PROMPT: Look over the lines below. Report each one that includes the string "database".

STUDY MATERIAL:
(** Updating a user's settings, whatever happened before and whatever the mutator does:
    on success the answer is the mutator applied to the stored record (a fresh one when there
    is none) with its time refreshed, exactly the row of the answer's user is replaced, and a
    later [get] that reaches the database reads the answer back at millisecond granularity;
    on failure no record has changed. *)
Theorem user_settings_update_persists user f w :
  settings_inv w -> (forall r, storable_settings r -> storable_settings (f r)) ->
  match update_user_settings user (Some f) w with
  | (Ok rec, w') => settings_inv w' /\ exists tp tp', valid_time tp /\ valid_time tp' /\
      rec = f (touch_settings tp (default (fresh_settings user tp) (held_settings w !! value user))) /\
      held_settings w' =
        <[value (us_user_id rec) := stored_settings (saved_settings tp' rec)]> (held_settings w) /\
      forall w1 rows w2, pool_acquire w' = (Ok (), w1) ->
        select_settings (value (us_user_id rec)) w1 = (inr rows, w2) ->
        (get_settings (us_user_id rec) w').1 = Ok (Some (stored_settings (saved_settings tp' rec)))
  | (Err _, w') => held_settings w' = held_settings w
  end.
Proof.
  intros Hinv Hf.
  pose proof (update_user_settings_effect settings_inv held_settings user f w _
    (fun w => settings_inv_frame w _ (preserves w)) (fun w => held_settings_frame w _ (preserves w)) Hinv Hf) as H.
  destruct (update_user_settings user (Some f) w) as [[rec|e] w']; [|done].
  destruct H as (Hinv' & tp & tp' & Htp & Htp' & Hrec & Hw'). split; [done|]. exists tp, tp'. split_and!; try done.
  intros w1 rows w2 Ha Hs. rewrite (get_settings_available _ _ _ _ _ Hinv' Ha Hs), Hw'. by rewrite lookup_insert_eq.
Qed.

End UserLaws.

(** ** The bot settings repository keeps its promise *)

Section BotLaws.
  Context {arrays : IdArrays} {W : Type} `{!Clock W, !ConnectionPool W, !BotSettingsDb W} (row : W -> option BotSettingsRow).
  Context `{!BotSettingsDbLaws W row, !Preserves row now, !ValidClock W}.

Lemma decode_encode_ids ids : Forall in_int64 ids -> decode_id_array (encode_id_array ids) = Ok ids.
Proof.
  intros H. unfold decode_id_array, encode_id_array. rewrite parse_dump by done. clear H.
  induction ids as [|id ids IH]; [done|]. cbn. by rewrite IH.
Qed.

Lemma read_bot_settings_row r :
  storable_bot_settings r -> in_int64 (bs_updated_at r) ->
  read_bot_settings (bot_settings_row r) = Ok (stored_bot_settings r).
Proof.
  intros [Hs Hc] Ht. unfold read_bot_settings, bot_settings_row. simpl.
  by rewrite !decode_encode_ids, parse_to_iso8601.
Qed.

(** The row, if any, was written by [save]. *)
Definition bot_inv (w : W) : Prop :=
  forall r, row w = Some r ->
    exists rec, storable_bot_settings rec /\ valid_time (bs_updated_at rec) /\ r = bot_settings_row rec.

(** The settings in force. *)
Definition current_settings (w : W) : BotSettingsRecord :=
  match row w with
  | None => default_bot_settings
  | Some r => match read_bot_settings r with Ok rec => rec | Err _ => default_bot_settings end
  end.

Lemma bot_frame w w' : row w' = row w -> (bot_inv w -> bot_inv w') /\ current_settings w' = current_settings w.
Proof. unfold bot_inv, current_settings. by intros ->. Qed.

#[local] Instance load_bot_frame : Preserves row load_bot_settings.
Proof. unfold load_bot_settings. frame. Qed.

Lemma load_bot_available w w1 rows w2 :
  bot_inv w -> pool_acquire w = (Ok (), w1) -> select_bot_settings w1 = (inr rows, w2) ->
  (load_bot_settings w).1 = Ok (current_settings w).
Proof.
  intros Hinv Ha Hs. unfold load_bot_settings. rewrite (with_lease_run _ _ _ Ha). unfold mbind, mreturn. rewrite Hs. simpl.
  pose proof (preserves (v := row) (m := pool_acquire) w) as Hf. rewrite Ha in Hf. simpl in Hf.
  apply bd_select in Hs as ->. rewrite Hf. unfold current_settings. destruct (row w) as [r|] eqn:E; [|done].
  destruct (Hinv r E) as (rec & Hrec & [Ht _] & ->). simpl. unfold on_bot_row.
  by rewrite read_bot_settings_row.
Qed.

Lemma save_bot_effect r w :
  match save_bot_settings r w with
  | (Ok _, w') => exists tp, valid_time tp /\ row w' = Some (bot_settings_row (touch_bot_settings tp r))
  | (Err _, w') => row w' = row w
  end.
Proof.
  unfold save_bot_settings. leased row w w1 Hw1. pose proof (preserves (v := row) (m := now) w1) as Hn.
  pose proof (clock_shows w1) as Htp. destruct (now w1) as [tp w2]. simpl in *.
  pose proof (bd_replace (bot_settings_row (touch_bot_settings tp r)) w2) as Hr.
  destruct (replace_bot_settings _ w2) as [[e|[]] w3]; simpl in *; [destruct e; congruence|]. by exists tp.
Qed.

#[global] Instance sqlite_bot_settings_laws : BotSettingsRepositoryLaws W bot_inv current_settings.
Proof.
  split.
  - intros w. apply bot_frame, load_bot_frame.
  - intros w _. apply bot_frame, load_bot_frame.
  - intros w r w' Hinv Hload. destruct (with_lease_inv _ _ _ _ Hload) as (w1 & w2 & Ha & Hb).
    unfold mbind, mreturn in Hb. destruct (select_bot_settings w1) as [[e|rows] w3] eqn:Hs; [by destruct e|].
    pose proof (load_bot_available w w1 rows w3 Hinv Ha Hs) as H. simpl in Hload. rewrite Hload in H. by injection H.
  - intros r w Hinv Hr. simpl. pose proof (save_bot_effect r w) as H.
    destruct (save_bot_settings r w) as [[[]|e] w']; simpl; [|by apply (proj1 (bot_frame _ _ H))].
    destruct H as (tp & Htp & H). intros r'. rewrite H. intros [= <-].
    by exists (touch_bot_settings tp r).
  - intros r w Hinv Hr. simpl. pose proof (save_bot_effect r w) as H.
    destruct (save_bot_settings r w) as [[[]|e] w']; [|by apply (proj2 (bot_frame _ _ H))].
    destruct H as (tp & Htp & H). exists tp. split; [done|]. unfold current_settings. rewrite H.
    rewrite read_bot_settings_row; [done|done|]. apply Htp.
Qed.

(** Updating the bot's settings: on success the answer is the mutator applied to the
    settings in force (the defaults before the first save) with its time refreshed, and a later
    [load] that reaches the database reads the answer back at millisecond granularity, id lists
    included; on failure the settings in force have not changed. *)
Theorem bot_settings_update_persists f w :
  bot_inv w -> storable_bot_settings (f (current_settings w)) ->
  match update_bot_settings (Some f) w with
  | (Ok rec, w') => bot_inv w' /\ exists tp tp', valid_time tp /\ valid_time tp' /\
      rec = touch_bot_settings tp (f (current_settings w)) /\
      current_settings w' = stored_bot_settings (touch_bot_settings tp' rec) /\
      forall w1 rows w2, pool_acquire w' = (Ok (), w1) -> select_bot_settings w1 = (inr rows, w2) ->
        (load_bot_settings w').1 = Ok (stored_bot_settings (touch_bot_settings tp' rec))
  | (Err _, w') => current_settings w' = current_settings w
  end.
Proof.
  intros Hinv Hf.
  pose proof (update_bot_settings_effect bot_inv current_settings f w _
    (fun w => proj1 (bot_frame w _ (preserves w))) (fun w => proj2 (bot_frame w _ (preserves w))) Hinv Hf) as H.
  destruct (update_bot_settings (Some f) w) as [[rec|e] w']; [|done].
  destruct H as (Hinv' & tp & tp' & Htp & Htp' & Hrec & Hw'). split; [done|]. exists tp, tp'. split_and!; try done.
  intros w1 rows w2 Ha Hs. by rewrite (load_bot_available _ _ _ _ Hinv' Ha Hs), Hw'.
Qed.

End BotLaws.

(** ** A concrete database *)

Module MemSettingsDb.

(** The two tables. *)
Definition World : Type := gmap Z UserSettingsRow * option BotSettingsRow.

#[export] Instance clock : Clock World := mreturn 1700000000123456789.

#[export] Instance pool : ConnectionPool World := {
  pool_acquire := mreturn (Ok ());
  pool_release := mreturn ()
}.

#[export] Instance user_db : UserSettingsDb World := {
  select_settings user := fun w => (inr (option_list (w.1 !! user)), w);
  replace_settings user r := fun w => (inr (), (<[user := r]> w.1, w.2));
  delete_settings user := fun w => (inr (if decide (is_Some (w.1 !! user)) then 1 else 0), (delete user w.1, w.2))
}.

#[export] Instance bot_db : BotSettingsDb World := {
  select_bot_settings := fun w => (inr (option_list w.2), w);
  replace_bot_settings r := fun w => (inr (), (w.1, Some r))
}.

#[export] Instance user_db_laws : UserSettingsDbLaws World fst.
Proof.
  split; try done.
  - by intros u w rows w' [= <- <-].
  - intros u w. split; [|done]. rewrite eq_None_not_Some. destruct (decide _); naive_solver lia.
Qed.

#[export] Instance bot_db_laws : BotSettingsDbLaws World snd.
Proof. split; try done. by intros w rows w' [= <- <-]. Qed.

#[export] Instance clock_user : Preserves (fst : World -> _) now.
Proof. done. Qed.
#[export] Instance clock_bot : Preserves (snd : World -> _) now.
Proof. done. Qed.
#[export] Instance clock_valid : ValidClock World.
Proof. by split; vm_compute. Qed.

(** JSON arrays of integers: brackets around the numbers, separated by commas. *)
Fixpoint print_ids (ids : list Z) : list ascii :=
  match ids with
  | [] => []
  | [x] => chars (fmt_int x)
  | x :: rest => chars (fmt_int x) ++ ","%char :: print_ids rest
  end.

Lemma print_ids_read ids : Forall in_int64 ids -> id_tokens (print_ids ids) = ids.
Proof.
  rewrite id_tokens_words. induction 1 as [|x ids Hx _ IH]; [done|]. destruct (fmt_int_token x Hx).
  destruct ids as [|y ids]; cbn [print_ids].
  - rewrite <- (app_nil_r (chars _)), id_words_token by done. cbn. by rewrite of_chars_chars, parse_int64_fmt.
  - rewrite id_words_token; [|done..|by intros c r [= <- _]].
    change (","%char :: ?l) with ([","%char] ++ l). rewrite id_words_separators by by repeat constructor. cbn [omap list_omap].
    rewrite of_chars_chars, parse_int64_fmt by done. f_equal. exact IH.
Qed.

Definition print_array (ids : list Z) : string := of_chars ("["%char :: print_ids ids ++ ["]"%char]).
Definition read_array (text : string) : ParsedArray := ArrayOf (Some <$> id_tokens (removelast (tail (chars text)))).

Lemma print_array_read ids : Forall in_int64 ids -> read_array (print_array ids) = ArrayOf (Some <$> ids).
Proof.
  intros H. unfold read_array, print_array. rewrite chars_of_chars. cbn [tail].
  by rewrite removelast_last, print_ids_read.
Qed.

ANSWER BOX:
    later [get] that reaches the database reads the answer back at millisecond granularity;
    [load] that reaches the database reads the answer back at millisecond granularity, id lists
(** ** A concrete database *)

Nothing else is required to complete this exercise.